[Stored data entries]

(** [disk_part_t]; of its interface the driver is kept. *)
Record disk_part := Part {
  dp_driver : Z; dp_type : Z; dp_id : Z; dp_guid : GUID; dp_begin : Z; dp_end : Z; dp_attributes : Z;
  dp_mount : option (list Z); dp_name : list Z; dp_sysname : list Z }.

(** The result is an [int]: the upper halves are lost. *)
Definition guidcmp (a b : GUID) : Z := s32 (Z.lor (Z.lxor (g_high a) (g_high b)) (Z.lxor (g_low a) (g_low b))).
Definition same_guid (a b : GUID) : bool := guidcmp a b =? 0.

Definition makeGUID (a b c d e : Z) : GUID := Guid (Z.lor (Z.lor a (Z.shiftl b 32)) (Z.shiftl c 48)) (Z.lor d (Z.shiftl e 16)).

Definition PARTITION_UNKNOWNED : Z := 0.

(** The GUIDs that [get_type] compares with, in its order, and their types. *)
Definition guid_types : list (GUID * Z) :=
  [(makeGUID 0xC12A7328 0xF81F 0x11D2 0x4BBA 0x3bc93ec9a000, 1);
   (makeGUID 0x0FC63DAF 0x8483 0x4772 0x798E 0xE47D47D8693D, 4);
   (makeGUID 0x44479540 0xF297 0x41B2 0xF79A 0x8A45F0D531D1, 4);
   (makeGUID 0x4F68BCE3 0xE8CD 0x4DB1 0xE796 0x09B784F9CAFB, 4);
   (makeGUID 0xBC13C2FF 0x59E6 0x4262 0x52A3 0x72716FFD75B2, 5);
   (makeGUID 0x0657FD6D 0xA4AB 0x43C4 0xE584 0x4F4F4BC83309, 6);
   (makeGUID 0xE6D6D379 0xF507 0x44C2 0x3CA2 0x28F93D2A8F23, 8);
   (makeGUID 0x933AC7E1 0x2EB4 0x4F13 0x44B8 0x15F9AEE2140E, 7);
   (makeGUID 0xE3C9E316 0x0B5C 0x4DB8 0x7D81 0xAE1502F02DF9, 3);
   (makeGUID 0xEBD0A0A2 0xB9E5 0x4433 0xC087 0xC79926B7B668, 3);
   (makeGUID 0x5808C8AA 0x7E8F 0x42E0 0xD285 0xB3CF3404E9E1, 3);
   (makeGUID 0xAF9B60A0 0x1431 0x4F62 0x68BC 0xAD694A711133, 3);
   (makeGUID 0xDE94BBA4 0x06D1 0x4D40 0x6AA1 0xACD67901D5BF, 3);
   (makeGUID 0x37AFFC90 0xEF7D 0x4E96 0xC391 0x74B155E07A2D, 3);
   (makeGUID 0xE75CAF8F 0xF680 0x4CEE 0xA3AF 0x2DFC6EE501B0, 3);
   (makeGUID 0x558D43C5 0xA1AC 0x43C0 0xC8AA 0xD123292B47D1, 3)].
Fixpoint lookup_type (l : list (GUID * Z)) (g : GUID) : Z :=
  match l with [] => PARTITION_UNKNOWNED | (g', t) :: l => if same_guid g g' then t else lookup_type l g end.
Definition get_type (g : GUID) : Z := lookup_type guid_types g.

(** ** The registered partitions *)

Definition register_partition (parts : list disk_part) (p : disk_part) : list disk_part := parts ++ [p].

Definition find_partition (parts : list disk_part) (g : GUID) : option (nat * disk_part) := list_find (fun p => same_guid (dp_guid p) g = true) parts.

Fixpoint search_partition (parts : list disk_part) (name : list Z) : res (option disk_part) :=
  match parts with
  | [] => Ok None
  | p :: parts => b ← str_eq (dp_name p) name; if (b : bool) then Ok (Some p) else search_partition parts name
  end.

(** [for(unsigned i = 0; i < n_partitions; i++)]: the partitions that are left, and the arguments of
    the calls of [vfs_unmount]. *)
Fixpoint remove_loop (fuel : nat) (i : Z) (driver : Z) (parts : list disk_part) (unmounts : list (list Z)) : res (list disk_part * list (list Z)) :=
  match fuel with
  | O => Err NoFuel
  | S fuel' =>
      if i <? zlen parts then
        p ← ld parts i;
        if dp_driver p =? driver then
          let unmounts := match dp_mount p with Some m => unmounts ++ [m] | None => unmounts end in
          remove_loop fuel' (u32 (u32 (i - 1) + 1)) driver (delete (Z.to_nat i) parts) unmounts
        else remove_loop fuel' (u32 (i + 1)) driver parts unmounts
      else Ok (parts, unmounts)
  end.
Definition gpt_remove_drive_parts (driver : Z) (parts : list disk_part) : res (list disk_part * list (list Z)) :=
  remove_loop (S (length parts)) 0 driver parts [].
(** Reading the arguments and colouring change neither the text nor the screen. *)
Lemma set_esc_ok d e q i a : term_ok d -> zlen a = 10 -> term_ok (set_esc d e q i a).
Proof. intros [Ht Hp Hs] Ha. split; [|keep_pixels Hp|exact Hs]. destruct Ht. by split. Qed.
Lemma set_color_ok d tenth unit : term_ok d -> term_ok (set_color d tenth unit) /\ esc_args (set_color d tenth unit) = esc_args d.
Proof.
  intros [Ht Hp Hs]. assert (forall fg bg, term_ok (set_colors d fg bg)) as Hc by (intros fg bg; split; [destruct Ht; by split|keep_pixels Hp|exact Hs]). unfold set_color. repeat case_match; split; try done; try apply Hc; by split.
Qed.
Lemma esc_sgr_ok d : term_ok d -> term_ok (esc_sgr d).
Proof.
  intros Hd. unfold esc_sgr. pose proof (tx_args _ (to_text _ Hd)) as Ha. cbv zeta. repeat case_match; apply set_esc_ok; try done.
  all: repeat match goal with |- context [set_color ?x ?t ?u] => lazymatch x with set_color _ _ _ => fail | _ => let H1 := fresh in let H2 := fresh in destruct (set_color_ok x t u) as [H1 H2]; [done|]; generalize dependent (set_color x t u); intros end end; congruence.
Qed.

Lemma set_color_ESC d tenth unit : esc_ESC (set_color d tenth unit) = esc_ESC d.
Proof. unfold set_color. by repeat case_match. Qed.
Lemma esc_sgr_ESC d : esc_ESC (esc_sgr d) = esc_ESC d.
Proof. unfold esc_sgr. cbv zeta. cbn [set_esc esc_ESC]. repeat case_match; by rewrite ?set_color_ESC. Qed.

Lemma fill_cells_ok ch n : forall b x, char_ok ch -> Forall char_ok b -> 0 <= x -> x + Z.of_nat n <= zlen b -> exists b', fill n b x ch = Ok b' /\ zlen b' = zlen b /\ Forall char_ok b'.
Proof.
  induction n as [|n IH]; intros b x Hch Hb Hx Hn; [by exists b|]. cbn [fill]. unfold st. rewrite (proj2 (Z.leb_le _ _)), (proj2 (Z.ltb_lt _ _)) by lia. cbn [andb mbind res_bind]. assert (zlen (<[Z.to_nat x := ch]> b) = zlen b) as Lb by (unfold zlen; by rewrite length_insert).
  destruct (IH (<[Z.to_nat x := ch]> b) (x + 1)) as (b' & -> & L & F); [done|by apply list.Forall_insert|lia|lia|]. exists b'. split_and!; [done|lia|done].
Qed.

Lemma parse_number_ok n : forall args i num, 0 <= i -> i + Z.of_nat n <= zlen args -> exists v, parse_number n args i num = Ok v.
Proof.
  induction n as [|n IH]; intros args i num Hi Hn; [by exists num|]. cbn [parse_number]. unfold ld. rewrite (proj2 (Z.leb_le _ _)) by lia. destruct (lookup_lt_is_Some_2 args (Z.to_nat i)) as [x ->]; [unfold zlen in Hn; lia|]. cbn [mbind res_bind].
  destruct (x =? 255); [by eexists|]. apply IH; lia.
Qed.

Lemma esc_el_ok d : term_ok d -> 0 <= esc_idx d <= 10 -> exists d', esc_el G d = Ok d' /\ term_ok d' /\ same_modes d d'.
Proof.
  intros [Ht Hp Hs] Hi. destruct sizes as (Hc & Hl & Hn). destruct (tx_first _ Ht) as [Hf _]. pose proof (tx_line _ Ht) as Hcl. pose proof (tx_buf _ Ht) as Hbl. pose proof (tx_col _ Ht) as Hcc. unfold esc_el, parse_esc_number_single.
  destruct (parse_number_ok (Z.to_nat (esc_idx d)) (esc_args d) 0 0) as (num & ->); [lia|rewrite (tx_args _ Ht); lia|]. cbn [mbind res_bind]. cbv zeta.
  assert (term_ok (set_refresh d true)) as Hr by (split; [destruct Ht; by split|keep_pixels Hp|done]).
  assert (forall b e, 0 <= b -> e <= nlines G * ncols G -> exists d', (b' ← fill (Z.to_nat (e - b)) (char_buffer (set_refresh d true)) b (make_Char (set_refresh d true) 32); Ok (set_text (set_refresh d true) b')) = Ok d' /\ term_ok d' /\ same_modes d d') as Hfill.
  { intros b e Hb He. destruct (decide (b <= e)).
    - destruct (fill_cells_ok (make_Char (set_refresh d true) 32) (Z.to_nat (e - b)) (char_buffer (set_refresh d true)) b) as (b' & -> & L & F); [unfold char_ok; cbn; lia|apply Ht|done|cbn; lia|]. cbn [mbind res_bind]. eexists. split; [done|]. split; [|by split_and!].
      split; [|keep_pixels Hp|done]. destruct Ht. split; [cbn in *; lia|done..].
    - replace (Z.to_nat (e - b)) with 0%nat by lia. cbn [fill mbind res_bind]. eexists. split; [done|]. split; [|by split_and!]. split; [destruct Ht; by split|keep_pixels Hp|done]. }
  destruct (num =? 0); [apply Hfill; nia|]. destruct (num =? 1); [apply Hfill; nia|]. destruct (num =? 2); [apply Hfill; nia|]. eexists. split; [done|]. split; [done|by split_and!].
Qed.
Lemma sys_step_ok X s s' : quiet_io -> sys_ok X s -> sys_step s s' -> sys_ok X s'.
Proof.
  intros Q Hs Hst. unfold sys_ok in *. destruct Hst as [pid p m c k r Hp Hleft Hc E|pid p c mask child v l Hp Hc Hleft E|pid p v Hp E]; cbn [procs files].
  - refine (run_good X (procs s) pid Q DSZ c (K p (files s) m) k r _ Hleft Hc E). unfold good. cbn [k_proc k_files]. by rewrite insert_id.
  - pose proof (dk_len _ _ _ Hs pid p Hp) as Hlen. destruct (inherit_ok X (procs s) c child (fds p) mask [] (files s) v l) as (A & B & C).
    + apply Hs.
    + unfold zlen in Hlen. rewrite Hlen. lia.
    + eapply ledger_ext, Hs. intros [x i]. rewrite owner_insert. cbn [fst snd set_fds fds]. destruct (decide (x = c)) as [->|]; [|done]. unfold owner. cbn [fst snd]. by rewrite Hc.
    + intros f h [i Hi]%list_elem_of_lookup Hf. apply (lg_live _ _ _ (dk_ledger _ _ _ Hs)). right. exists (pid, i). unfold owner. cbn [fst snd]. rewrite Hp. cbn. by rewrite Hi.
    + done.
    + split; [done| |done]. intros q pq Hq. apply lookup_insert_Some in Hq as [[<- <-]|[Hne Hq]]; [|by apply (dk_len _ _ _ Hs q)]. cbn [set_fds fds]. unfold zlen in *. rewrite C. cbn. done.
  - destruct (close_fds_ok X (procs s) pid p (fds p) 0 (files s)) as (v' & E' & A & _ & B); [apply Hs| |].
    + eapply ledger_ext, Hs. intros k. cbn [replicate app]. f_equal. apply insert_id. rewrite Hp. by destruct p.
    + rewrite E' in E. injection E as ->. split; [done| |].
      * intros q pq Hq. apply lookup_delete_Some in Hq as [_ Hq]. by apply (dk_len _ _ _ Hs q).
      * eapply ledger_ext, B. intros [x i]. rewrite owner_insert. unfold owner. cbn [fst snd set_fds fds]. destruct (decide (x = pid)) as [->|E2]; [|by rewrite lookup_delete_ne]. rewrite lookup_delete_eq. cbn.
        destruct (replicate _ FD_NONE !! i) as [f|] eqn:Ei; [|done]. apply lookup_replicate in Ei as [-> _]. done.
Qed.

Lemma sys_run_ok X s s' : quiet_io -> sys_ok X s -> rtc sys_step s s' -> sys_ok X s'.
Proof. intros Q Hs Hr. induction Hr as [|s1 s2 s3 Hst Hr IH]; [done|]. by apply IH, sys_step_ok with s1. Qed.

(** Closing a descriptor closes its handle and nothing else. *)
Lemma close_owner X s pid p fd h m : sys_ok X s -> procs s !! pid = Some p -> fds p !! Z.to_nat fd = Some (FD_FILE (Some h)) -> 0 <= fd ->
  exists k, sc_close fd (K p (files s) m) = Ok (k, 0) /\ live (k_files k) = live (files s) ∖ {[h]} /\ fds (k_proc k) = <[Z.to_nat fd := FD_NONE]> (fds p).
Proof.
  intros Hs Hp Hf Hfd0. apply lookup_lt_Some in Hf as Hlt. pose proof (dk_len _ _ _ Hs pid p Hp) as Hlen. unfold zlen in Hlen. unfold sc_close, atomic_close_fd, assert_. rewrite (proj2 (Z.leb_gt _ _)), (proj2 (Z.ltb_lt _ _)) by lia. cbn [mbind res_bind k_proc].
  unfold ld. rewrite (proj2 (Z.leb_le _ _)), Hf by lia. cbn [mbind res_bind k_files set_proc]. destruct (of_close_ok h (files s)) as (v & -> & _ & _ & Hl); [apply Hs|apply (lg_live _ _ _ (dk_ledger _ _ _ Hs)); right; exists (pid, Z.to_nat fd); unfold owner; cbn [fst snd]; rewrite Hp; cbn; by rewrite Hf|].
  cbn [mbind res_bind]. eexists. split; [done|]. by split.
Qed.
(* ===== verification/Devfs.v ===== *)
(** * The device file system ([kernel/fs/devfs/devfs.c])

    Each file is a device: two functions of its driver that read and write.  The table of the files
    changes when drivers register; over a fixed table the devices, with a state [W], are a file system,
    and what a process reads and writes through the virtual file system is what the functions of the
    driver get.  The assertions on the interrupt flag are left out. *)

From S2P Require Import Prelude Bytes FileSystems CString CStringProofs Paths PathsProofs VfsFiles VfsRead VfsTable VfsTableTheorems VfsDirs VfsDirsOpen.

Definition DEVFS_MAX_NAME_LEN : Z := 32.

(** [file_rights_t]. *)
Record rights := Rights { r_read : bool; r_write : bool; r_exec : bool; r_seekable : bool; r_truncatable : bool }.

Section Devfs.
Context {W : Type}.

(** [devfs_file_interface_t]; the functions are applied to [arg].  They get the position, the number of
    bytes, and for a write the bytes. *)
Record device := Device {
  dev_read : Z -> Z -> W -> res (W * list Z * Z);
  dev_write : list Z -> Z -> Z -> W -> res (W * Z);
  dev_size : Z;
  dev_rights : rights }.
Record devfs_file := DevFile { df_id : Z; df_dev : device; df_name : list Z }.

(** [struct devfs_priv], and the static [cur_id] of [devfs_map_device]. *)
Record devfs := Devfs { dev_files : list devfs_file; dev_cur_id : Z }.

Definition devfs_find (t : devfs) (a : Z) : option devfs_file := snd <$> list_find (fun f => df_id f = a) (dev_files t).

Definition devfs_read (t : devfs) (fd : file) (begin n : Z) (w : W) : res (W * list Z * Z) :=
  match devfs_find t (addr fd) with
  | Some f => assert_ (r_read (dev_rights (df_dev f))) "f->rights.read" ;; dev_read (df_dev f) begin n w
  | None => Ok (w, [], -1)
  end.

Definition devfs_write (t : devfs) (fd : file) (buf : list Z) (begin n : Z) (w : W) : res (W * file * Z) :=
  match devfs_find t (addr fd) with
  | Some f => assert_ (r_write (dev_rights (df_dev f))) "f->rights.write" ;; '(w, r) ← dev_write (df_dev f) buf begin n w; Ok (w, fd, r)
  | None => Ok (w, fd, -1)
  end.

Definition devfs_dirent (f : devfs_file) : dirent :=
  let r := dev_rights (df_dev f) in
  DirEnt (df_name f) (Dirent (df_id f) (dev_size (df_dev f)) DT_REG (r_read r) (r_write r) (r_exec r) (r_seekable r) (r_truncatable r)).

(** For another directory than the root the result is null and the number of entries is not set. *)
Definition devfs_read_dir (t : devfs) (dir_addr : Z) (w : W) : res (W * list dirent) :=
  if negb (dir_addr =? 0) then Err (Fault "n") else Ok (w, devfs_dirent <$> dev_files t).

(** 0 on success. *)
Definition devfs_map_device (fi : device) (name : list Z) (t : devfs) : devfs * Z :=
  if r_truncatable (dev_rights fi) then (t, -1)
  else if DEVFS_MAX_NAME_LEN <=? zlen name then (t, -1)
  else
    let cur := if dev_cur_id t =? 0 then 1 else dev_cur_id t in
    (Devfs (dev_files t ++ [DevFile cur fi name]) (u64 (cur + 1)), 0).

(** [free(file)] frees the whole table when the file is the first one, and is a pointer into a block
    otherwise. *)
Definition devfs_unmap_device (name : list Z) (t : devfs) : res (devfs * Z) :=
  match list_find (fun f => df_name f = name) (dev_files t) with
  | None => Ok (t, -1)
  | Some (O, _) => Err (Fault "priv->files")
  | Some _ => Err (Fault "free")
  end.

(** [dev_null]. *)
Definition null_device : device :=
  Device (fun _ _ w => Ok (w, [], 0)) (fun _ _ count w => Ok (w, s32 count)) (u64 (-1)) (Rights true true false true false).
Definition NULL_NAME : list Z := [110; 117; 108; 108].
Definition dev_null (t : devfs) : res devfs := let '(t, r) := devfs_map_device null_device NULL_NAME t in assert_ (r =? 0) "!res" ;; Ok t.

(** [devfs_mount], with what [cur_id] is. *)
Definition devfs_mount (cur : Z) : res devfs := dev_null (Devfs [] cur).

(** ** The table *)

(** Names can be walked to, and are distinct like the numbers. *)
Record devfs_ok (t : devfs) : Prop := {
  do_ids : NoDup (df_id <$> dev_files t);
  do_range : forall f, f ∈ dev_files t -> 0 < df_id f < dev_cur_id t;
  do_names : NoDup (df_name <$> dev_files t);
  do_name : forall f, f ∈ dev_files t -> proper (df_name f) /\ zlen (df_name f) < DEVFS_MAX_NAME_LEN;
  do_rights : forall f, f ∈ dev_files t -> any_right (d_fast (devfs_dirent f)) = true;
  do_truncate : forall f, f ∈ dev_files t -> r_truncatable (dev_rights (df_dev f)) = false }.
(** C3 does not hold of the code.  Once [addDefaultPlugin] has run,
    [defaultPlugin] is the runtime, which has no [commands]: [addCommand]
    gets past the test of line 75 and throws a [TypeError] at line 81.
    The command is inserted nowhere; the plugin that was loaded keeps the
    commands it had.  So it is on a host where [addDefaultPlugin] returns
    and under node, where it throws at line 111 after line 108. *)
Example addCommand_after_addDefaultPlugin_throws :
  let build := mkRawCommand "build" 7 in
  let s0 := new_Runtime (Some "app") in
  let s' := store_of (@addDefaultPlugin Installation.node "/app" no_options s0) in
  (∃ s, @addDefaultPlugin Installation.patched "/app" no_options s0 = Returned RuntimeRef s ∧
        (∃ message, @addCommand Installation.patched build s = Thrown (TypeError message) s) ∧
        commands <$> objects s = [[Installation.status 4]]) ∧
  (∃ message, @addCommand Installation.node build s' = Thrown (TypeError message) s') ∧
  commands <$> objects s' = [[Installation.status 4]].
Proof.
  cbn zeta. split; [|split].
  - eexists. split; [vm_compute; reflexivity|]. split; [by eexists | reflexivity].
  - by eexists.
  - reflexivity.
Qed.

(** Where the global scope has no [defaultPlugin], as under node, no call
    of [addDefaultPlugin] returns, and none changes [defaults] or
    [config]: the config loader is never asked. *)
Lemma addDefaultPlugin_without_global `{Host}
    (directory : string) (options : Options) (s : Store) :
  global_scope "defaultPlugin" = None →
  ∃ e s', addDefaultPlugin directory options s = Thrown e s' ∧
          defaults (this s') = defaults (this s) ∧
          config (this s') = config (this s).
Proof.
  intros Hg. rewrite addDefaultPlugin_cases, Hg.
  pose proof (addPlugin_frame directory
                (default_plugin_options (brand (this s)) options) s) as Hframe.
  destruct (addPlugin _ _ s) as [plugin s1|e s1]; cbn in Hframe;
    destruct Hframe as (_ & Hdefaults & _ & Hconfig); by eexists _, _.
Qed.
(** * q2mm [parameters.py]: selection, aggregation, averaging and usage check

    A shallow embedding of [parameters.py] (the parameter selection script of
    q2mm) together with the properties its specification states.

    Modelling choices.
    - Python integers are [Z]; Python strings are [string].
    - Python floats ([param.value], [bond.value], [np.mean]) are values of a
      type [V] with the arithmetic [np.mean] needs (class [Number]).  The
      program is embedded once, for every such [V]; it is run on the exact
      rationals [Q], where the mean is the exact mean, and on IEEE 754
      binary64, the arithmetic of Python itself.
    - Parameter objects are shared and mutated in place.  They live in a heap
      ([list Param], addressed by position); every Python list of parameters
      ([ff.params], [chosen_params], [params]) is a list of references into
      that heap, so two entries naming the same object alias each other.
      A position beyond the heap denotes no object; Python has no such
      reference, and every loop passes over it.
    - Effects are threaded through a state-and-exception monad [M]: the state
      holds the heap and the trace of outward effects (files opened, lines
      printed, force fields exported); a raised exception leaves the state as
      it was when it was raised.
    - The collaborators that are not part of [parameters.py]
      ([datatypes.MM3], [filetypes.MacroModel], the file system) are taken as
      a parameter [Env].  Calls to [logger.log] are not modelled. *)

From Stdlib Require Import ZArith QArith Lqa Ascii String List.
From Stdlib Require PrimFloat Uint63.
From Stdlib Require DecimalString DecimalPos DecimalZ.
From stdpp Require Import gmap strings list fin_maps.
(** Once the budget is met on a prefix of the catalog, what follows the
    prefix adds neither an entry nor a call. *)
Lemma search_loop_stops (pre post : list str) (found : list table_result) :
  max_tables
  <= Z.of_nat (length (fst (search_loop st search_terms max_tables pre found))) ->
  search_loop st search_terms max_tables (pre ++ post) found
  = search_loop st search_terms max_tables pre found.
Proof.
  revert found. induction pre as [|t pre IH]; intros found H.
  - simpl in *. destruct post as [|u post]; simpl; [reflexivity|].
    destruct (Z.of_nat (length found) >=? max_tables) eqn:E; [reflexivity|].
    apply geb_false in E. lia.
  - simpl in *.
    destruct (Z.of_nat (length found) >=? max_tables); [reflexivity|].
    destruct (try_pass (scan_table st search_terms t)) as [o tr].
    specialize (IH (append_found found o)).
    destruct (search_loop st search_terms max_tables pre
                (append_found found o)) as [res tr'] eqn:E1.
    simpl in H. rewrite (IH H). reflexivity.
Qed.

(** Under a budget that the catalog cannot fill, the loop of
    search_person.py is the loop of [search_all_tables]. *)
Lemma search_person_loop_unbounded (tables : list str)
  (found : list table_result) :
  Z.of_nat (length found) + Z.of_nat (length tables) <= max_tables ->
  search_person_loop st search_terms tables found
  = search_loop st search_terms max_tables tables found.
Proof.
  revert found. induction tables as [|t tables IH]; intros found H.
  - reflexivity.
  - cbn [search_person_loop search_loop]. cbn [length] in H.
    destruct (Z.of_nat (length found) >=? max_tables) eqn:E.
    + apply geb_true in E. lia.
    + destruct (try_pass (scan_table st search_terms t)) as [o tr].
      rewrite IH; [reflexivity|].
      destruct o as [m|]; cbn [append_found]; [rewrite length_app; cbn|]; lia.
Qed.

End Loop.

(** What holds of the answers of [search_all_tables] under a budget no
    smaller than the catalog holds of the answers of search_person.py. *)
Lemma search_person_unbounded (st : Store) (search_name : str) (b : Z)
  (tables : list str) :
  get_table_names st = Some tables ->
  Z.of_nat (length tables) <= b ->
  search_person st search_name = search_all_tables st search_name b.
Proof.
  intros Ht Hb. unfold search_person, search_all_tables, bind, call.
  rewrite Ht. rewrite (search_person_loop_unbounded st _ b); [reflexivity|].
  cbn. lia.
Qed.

Prompt -> Your task for the entries above: copy exactly the span starting with the line with "max_tables pre found." and going on through the line with "(** What holds", both lines included, and nothing else.

Result ->
  = search_loop st search_terms max_tables pre found.
Proof.
  revert found. induction pre as [|t pre IH]; intros found H.
  - simpl in *. destruct post as [|u post]; simpl; [reflexivity|].
    destruct (Z.of_nat (length found) >=? max_tables) eqn:E; [reflexivity|].
    apply geb_false in E. lia.
  - simpl in *.
    destruct (Z.of_nat (length found) >=? max_tables); [reflexivity|].
    destruct (try_pass (scan_table st search_terms t)) as [o tr].
    specialize (IH (append_found found o)).
    destruct (search_loop st search_terms max_tables pre
                (append_found found o)) as [res tr'] eqn:E1.
    simpl in H. rewrite (IH H). reflexivity.
Qed.

(** Under a budget that the catalog cannot fill, the loop of
    search_person.py is the loop of [search_all_tables]. *)
Lemma search_person_loop_unbounded (tables : list str)
  (found : list table_result) :
  Z.of_nat (length found) + Z.of_nat (length tables) <= max_tables ->
  search_person_loop st search_terms tables found
  = search_loop st search_terms max_tables tables found.
Proof.
  revert found. induction tables as [|t tables IH]; intros found H.
  - reflexivity.
  - cbn [search_person_loop search_loop]. cbn [length] in H.
    destruct (Z.of_nat (length found) >=? max_tables) eqn:E.
    + apply geb_true in E. lia.
    + destruct (try_pass (scan_table st search_terms t)) as [o tr].
      rewrite IH; [reflexivity|].
      destruct o as [m|]; cbn [append_found]; [rewrite length_app; cbn|]; lia.
Qed.

End Loop.

(** What holds of the answers of [search_all_tables] under a budget no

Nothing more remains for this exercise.